Assignment =
Please restate exactly what appears in the records below from the first line to the line where "q = circle_file" is, that line included.

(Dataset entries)
(** X29. [/extract] cleans up when the search finds nothing, and when it
    finds circles whose crops all have pixels and the files of
    [outputs/extracted] can be written: afterwards no file is left at the
    path of the upload nor at the path of any circle (also where such a
    file existed before the request), and every other file is as before.
    When the upload cannot be read, the search fails, or a crop has no
    pixel, so that [cv.imwrite] raises, the upload stays on disk. *)
Theorem api_extract_cleanup req file s :
  req_files req !! "image" = Some file →
  ¬ rejected req →
  let s' := (Routes.extract_circles req s).2 in
  let dir := os_path_join "outputs" "extracted" in
  (∀ img found,
     upload_image file = Some img →
     search (detector s) img dp_default 100 50 30 = Ok found →
     (∀ rows c, found = Some rows → c ∈ rows →
        mat_empty (extract_region img c) = false) →
     (∀ i, writable (circle_file dir i) = true) →
     files (world s') !! upload_path file = None
     ∧ (∀ i, (i < num_circles found)%nat →
          files (world s') !! circle_file dir i = None)
     ∧ (∀ q, q ≠ upload_path file →
          (∀ i, (i < num_circles found)%nat → q ≠ circle_file dir i) →
          files (world s') !! q = files (world s) !! q))
  ∧ (upload_image file = None
     ∨ (∃ img e, upload_image file = Some img
          ∧ search (detector s) img dp_default 100 50 30 = Raise e)
     ∨ (∃ img rows c, upload_image file = Some img
          ∧ search (detector s) img dp_default 100 50 30 = Ok (Some rows)
          ∧ c ∈ rows ∧ mat_empty (extract_region img c) = true) →
     files (world s') !! upload_path file = Some (content file)).
Proof.
  intros Hf Hr. cbv zeta.
  rewrite (extract_accepted_run _ _ _ Hf Hr).
  unfold try_except. split.
  - intros img found Hup Hs Hall Hw. destruct found as [rows|].
    + assert (all_crops img rows = true) as Hall'.
      { apply all_crops_true. intros c Hc. by apply (Hall rows). }
      rewrite (extract_try_found file s img rows Hup Hs Hall' Hw).
      cbn [snd world files num_circles].
      assert (∀ q, q ∈ (λ ic : nat * Circle,
                 circle_file (os_path_join "outputs" "extracted") ic.1) <$> enumerate rows
               ↔ ∃ i, (i < length rows)%nat
                      ∧ q = circle_file (os_path_join "outputs" "extracted") i) as Hin.
      { intros q. rewrite list_elem_of_fmap. split.
        - intros [[i c] [-> Hic]]. exists i. split; [|done].
          assert (i ∈ (enumerate rows).*1) as Hi.
          { apply list_elem_of_fmap. by exists (i, c). }
          unfold enumerate in Hi. rewrite enumerate_from_fst in Hi.
          apply elem_of_seq in Hi. lia.
        - intros (i & Hi & ->).
          destruct (lookup_lt_is_Some_2 rows i Hi) as [c Hc].
          exists (i, c). split; [done|]. by apply enumerate_elem. }
      split_and!.
      * rewrite removed_lookup. case_bool_decide; [done|]. apply lookup_delete_eq.
      * intros i Hi. rewrite removed_lookup.
        rewrite bool_decide_eq_true_2; [done|]. apply Hin. by exists i.
      * intros q Hq1 Hq2. rewrite removed_lookup.
        rewrite bool_decide_eq_false_2.
        2:{ intros Hq. apply Hin in Hq as (i & Hi & ->). by apply (Hq2 i). }
        rewrite lookup_delete_ne by done.
        rewrite written_frame.
        -- by rewrite lookup_insert_ne.
        -- intros i Hi. apply Hq2.
           unfold enumerate in Hi. rewrite enumerate_from_fst in Hi.
           apply elem_of_seq in Hi. lia.
    + rewrite extract_try_run. cbv zeta. rewrite Hup, Hs.
      cbn [snd world files num_circles].
      split_and!; [apply lookup_delete_eq| intros; lia |].
      intros q Hq _. rewrite lookup_delete_ne by done. by rewrite lookup_insert_ne.
  - rewrite extract_try_run. cbv zeta.
    intros [Hup | [(img & e & Hup & Hs) | (img & rows & c & Hup & Hs & Hc & He)]].
    + rewrite Hup. cbn [snd world files]. apply lookup_insert_eq.
    + rewrite Hup, Hs. cbn [snd world files]. apply lookup_insert_eq.
    + rewrite Hup, Hs, (all_crops_false _ _ _ Hc He). cbn [snd world files pret].
      rewrite written_frame by (intros i _; apply upload_path_ne_circle).
      apply lookup_insert_eq.
Qed.
End RouteTheorems.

Response =
(** X29. [/extract] cleans up when the search finds nothing, and when it
    finds circles whose crops all have pixels and the files of
    [outputs/extracted] can be written: afterwards no file is left at the
    path of the upload nor at the path of any circle (also where such a
    file existed before the request), and every other file is as before.
    When the upload cannot be read, the search fails, or a crop has no
    pixel, so that [cv.imwrite] raises, the upload stays on disk. *)
Theorem api_extract_cleanup req file s :
  req_files req !! "image" = Some file →
  ¬ rejected req →
  let s' := (Routes.extract_circles req s).2 in
  let dir := os_path_join "outputs" "extracted" in
  (∀ img found,
     upload_image file = Some img →
     search (detector s) img dp_default 100 50 30 = Ok found →
     (∀ rows c, found = Some rows → c ∈ rows →
        mat_empty (extract_region img c) = false) →
     (∀ i, writable (circle_file dir i) = true) →
     files (world s') !! upload_path file = None
     ∧ (∀ i, (i < num_circles found)%nat →
          files (world s') !! circle_file dir i = None)
     ∧ (∀ q, q ≠ upload_path file →
          (∀ i, (i < num_circles found)%nat → q ≠ circle_file dir i) →
          files (world s') !! q = files (world s) !! q))
  ∧ (upload_image file = None
     ∨ (∃ img e, upload_image file = Some img
          ∧ search (detector s) img dp_default 100 50 30 = Raise e)
     ∨ (∃ img rows c, upload_image file = Some img
          ∧ search (detector s) img dp_default 100 50 30 = Ok (Some rows)
          ∧ c ∈ rows ∧ mat_empty (extract_region img c) = true) →
     files (world s') !! upload_path file = Some (content file)).
Proof.
  intros Hf Hr. cbv zeta.
  rewrite (extract_accepted_run _ _ _ Hf Hr).
  unfold try_except. split.
  - intros img found Hup Hs Hall Hw. destruct found as [rows|].
    + assert (all_crops img rows = true) as Hall'.
      { apply all_crops_true. intros c Hc. by apply (Hall rows). }
      rewrite (extract_try_found file s img rows Hup Hs Hall' Hw).
      cbn [snd world files num_circles].
      assert (∀ q, q ∈ (λ ic : nat * Circle,
                 circle_file (os_path_join "outputs" "extracted") ic.1) <$> enumerate rows
               ↔ ∃ i, (i < length rows)%nat
                      ∧ q = circle_file (os_path_join "outputs" "extracted") i) as Hin.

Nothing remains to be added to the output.